第717話

 ギムレットはノエルが担いでいた薪束を彼女から受け取った。

 そしてその中から、何本か適当なものを選ぶと、一抱えにして彼女へと渡した。


 きょとんとそれを受け取るノエル。

 すぐに、ギムレットは斧一つ持って、彼女から数歩離れた場所へと移動する。


「よし、そこからお前、ワシに向かってその薪を投げつけろ」


「えっ!! いいんですか!?」


「渾身の力でいい。
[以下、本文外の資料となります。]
Definition open_socket (socket_throws : option js_error) (wsUrl : string)
  : Runtime.action :=
  match socket_throws with
  | Some e => start_failed e
  | None =>
    emit (NewWebSocket wsUrl) ;;
    update (set_ws (Some {| ws_url := wsUrl; readyState := CONNECTING |})) ;;
    setupWebSocketHandlers
  end.

(** [start] from the answer of the gateway to its end; [now] is the clock
    read for the reset time, and [socket_throws] tells whether
    [new WebSocket] throws. *)
Definition after_gateway (r : fetch_result GatewayResponse) (now : Z)
    (toLocaleString : Z → string) (socket_throws : option js_error) : action :=
  match api_result r with
  | Thrown e => run_transport (start_failed e)
  | Returned gateway =>
    let wsUrl := url gateway in
    match session_start_limit gateway with
    | Some limit =>
      if (remaining limit =? 0)%Z then
        let resetTime := toLocaleString (now + reset_after limit)%Z in
        run_transport
          (update (set_isFatalError true) ;;
           emit (OnError (Error ("Session quota exhausted, resets at "
                                 +:+ resetTime))))
      else run_transport (open_socket socket_throws wsUrl)
    | None => run_transport (open_socket socket_throws wsUrl)
    end
  end.

(** [if (this.ws) { this.ws.close(); this.ws = null; }] *)
Definition close_socket : Runtime.action :=
  reading (λ w, ws (self w)) (λ sock,
    match sock with
    | Some _ => emit WsClose ;; update (set_ws None)
    | None => skip
    end).

(** [reconnect] up to its [await]. *)
Definition reconnect (now : Z) : action :=
  run_transport stopHeartbeat ;;
  run_transport close_socket ;;
  call_getAccessToken true now (λ _, AfterRefresh now).

(** [reconnect] from the answer on: the token is kept if there is one,
    the error is logged if not, and [start] is called. *)
Definition after_refresh (now : Z) (r : fetch_result TokenResponse)
    (now' : Z) : action :=
  reading (λ w, apiClient (transport w)) (λ c,
    let '(c', token) := getAccessToken_resume c now r in
    run_transport (set_client c') ;;
    match token with
    | Returned token => run_transport (set_cached (Some token))
    | Thrown _ => skip
    end) ;;
  start now'.

Definition handlePayload (now : Z) (payload : WSPayload) : action :=
  run_transport
    match s payload with
    | Some n => update (set_lastSequence (Some n))
    | None => skip
    end ;;
  match body payload with
  | Hello heartbeat_interval => run_transport (handleHello heartbeat_interval)
  | Dispatch ev => run_transport (handleDispatch ev)
  | HeartbeatAck => skip
  | Reconnect => reconnect now
  | InvalidSession =>
    run_transport (update (set_sessionId None) ;;
                   emit (SetTimeout InvalidSessionTimer 1000))
  | UnknownOp _ => skip
  end.

(** The socket library moves the ready state of the socket that raises
    an event; the transport reads it only of the socket in [this.ws]. *)
Definition socket_event (sock : nat) (st : ReadyState) : action :=
  reading sockets (λ last,
    when bool_decide (sock = last) then run_transport (socket_state st)).

(** What comes back for a suspended call. *)
Inductive answer : Type :=
  | TokenAnswer (r : fetch_result TokenResponse)
  | GatewayAnswer (r : fetch_result GatewayResponse)
                  (toLocaleString : Z → string)
                  (socket_throws : option js_error).

(** The suspended call [i] goes on with the answer [a]; an answer that is
    not the kind the call waits for does not come. *)
Definition go_on (i : nat) (a : answer) (now : Z) : action :=
  reading (λ w, suspended w !! i) (λ k,
    match k, a with
    | Some (AfterRefresh begun), TokenAnswer r =>
      take_up i ;; after_refresh begun r now
    | Some (AfterToken step begun), TokenAnswer r =>
      take_up i ;; after_token step begun r now
    | Some (AfterGatewayToken step begun), TokenAnswer r =>
      take_up i ;; after_gateway_token step begun r
    | Some AfterGateway, GatewayAnswer r toLocaleString socket_throws =>
      take_up i ;; after_gateway r now toLocaleString socket_throws
    | _, _ => skip
    end).

(** Everything that can make the transport run; [now] is the clock a
    handler reads, [sock] the number of the socket that raises an event. *)
Inductive event : Type :=
  | Start (now : Z)
  | Stop
  | SocketOpen (sock : nat)
  | SocketMessage (sock : nat) (payload : WSPayload) (now : Z)
  | SocketClose (sock : nat) (code : Z) (reason : string)
  | SocketError (sock : nat) (e : js_error)
  | ReconnectTimerFired (now : Z)
  | InvalidSessionTimerFired
  | HeartbeatTick
  | Answered (i : nat) (a : answer) (now : Z).

Definition handle (ev : event) : action :=
  match ev with
  | Start now => start now
  | Stop => run_transport stop
  | SocketOpen sock => socket_event sock OPEN
  | SocketMessage sock payload now => handlePayload now payload
  | SocketClose sock code reason =>
    socket_event sock CLOSED ;; run_transport (on_close code reason)
  | SocketError sock e => run_transport (on_error e)
  | ReconnectTimerFired now =>
    reading (λ w, self (transport w)) (λ r,
      when negb (isClosing r) && negb (isFatalError r) then reconnect now)
  | InvalidSessionTimerFired => run_transport invalid_session_timer_fired
  | HeartbeatTick => run_transport heartbeat_tick
  | Answered i a now => go_on i a now
  end.

Fixpoint run (evs : list event) : action :=
  match evs with
  | [] => skip
  | ev :: rest => handle ev ;; run rest
  end.

(** [new QQChannelRuntime(config)] with the client [c]. *)
Definition fresh (c : QQApiClient) : world :=
  {| transport := {| cachedAccessToken := None; apiClient := c;
                     self := new_runtime |};
     sockets := 0; suspended := [] |}.

(** Events that come by themselves: timers that were set, answers to
    suspended calls, and the open, close and error events of any socket.
    What is left out is what asks for a connection: a call of [start], a
    call of [stop], and a frame. *)
Definition unattended (ev : event) : bool :=
  match ev with
  | Start _ | Stop | SocketMessage _ _ _ => false
  | _ => true
  end.

(** The turns of one call of [start] with nothing in between, on the
    clock values and answers of [env]. *)
Definition uninterrupted_start (env : StartEnv) : list event :=
  [Start (token_now env);
   Answered 0 (TokenAnswer (token_net env)) (gateway_now env);
   Answered 0 (TokenAnswer (gateway_token_net env)) (gateway_now env);
   Answered 0 (GatewayAnswer (gateway_net env) (toLocaleString env)
                             (socket_throws env)) (quota_now env)].

(** The turns of one call of [reconnect] with nothing in between. *)
Definition uninterrupted_reconnect (env : ReconnectEnv) : list event :=
  [ReconnectTimerFired (refresh_now env);
   Answered 0 (TokenAnswer (refresh_net env)) (token_now (restart env));
   Answered 0 (TokenAnswer (token_net (restart env)))
              (gateway_now (restart env));
   Answered 0 (TokenAnswer (gateway_token_net (restart env)))
              (gateway_now (restart env));
   Answered 0 (GatewayAnswer (gateway_net (restart env))
                             (toLocaleString (restart env))
                             (socket_throws (restart env)))
              (quota_now (restart env))].

(** One connection made with nothing in between: [start], its token, the
    token of [getGateway], the gateway. *)
Definition connect (now : Z) (t : string) : list event :=
  [Start now;
   Answered 0 (TokenAnswer (Samples.issued t)) now;
   Answered 0 (TokenAnswer (Samples.issued t)) now;
   Answered 0 (GatewayAnswer (Samples.gateway 100) pretty None) now].

(** A reconnect made with nothing in between, when its timer fires. *)
Definition reconnect_now (now : Z) (t : string) : list event :=
  [ReconnectTimerFired now;
   Answered 0 (TokenAnswer (Samples.issued t)) now;
   Answered 0 (TokenAnswer (Samples.issued t)) now;
   Answered 0 (TokenAnswer (Samples.issued t)) now;
   Answered 0 (GatewayAnswer (Samples.gateway 100) pretty None) now].

(** Five connections in a row that close abnormally before Ready. *)
Definition five_failures : list event :=
  connect 1000 "t"
  ++ concat (imap (λ i now, SocketClose (S i) 1006 "" :: reconnect_now now "t")
                  [2000; 3000; 4000; 5000; 6000]%Z).

(** A connection is open; the server asks for a reconnect; while the
    refresh of the token is awaited, the close of the socket arrives with
    the code 4004. *)
Definition reconnect_then_fatal_close : list event :=
  connect 1000 "t"
  ++ [SocketOpen 1;
      SocketMessage 1 {| body := Reconnect; s := None |} 2000;
      SocketClose 1 4004 "auth"].

(** The refresh is answered, and then the calls [start] waits for. *)
Definition answers_of_restart : list event :=
  [Answered 0 (TokenAnswer (Samples.issued "t2")) 2001;
   Answered 0 (TokenAnswer (Samples.issued "t2")) 2002;
   Answered 0 (TokenAnswer (Samples.issued "t2")) 2003;
   Answered 0 (GatewayAnswer (Samples.gateway 100) pretty None) 2004].

End Loop.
アレだ、朝倉が言ってた、限定解除ディスペル・ワンをしても構わない」


 きらり、と、ノエルの瞳が輝く。


 積年の恨み晴らさいでか。

 いきなり薪を振りかぶった彼女。


 ど正面、ドワーフの鼻頭めがけて、ノエルは薪を勢いよく投げつけた。


 限定解除ディスペルワンするまでもない。

 それは音速を越えたすさまじい速さの一撃だった。


 しかし。


 すっと添えられたギムレットの斧は、それを真芯――真っ二つに割る。

 薪は、彼の体をかすめることなく、左右に飛んで茂みに消えた。


「ほれ、もういっちょ。その抱えてるのが尽きるまでだ」


 と、ドワーフ男がにかりと笑って言った。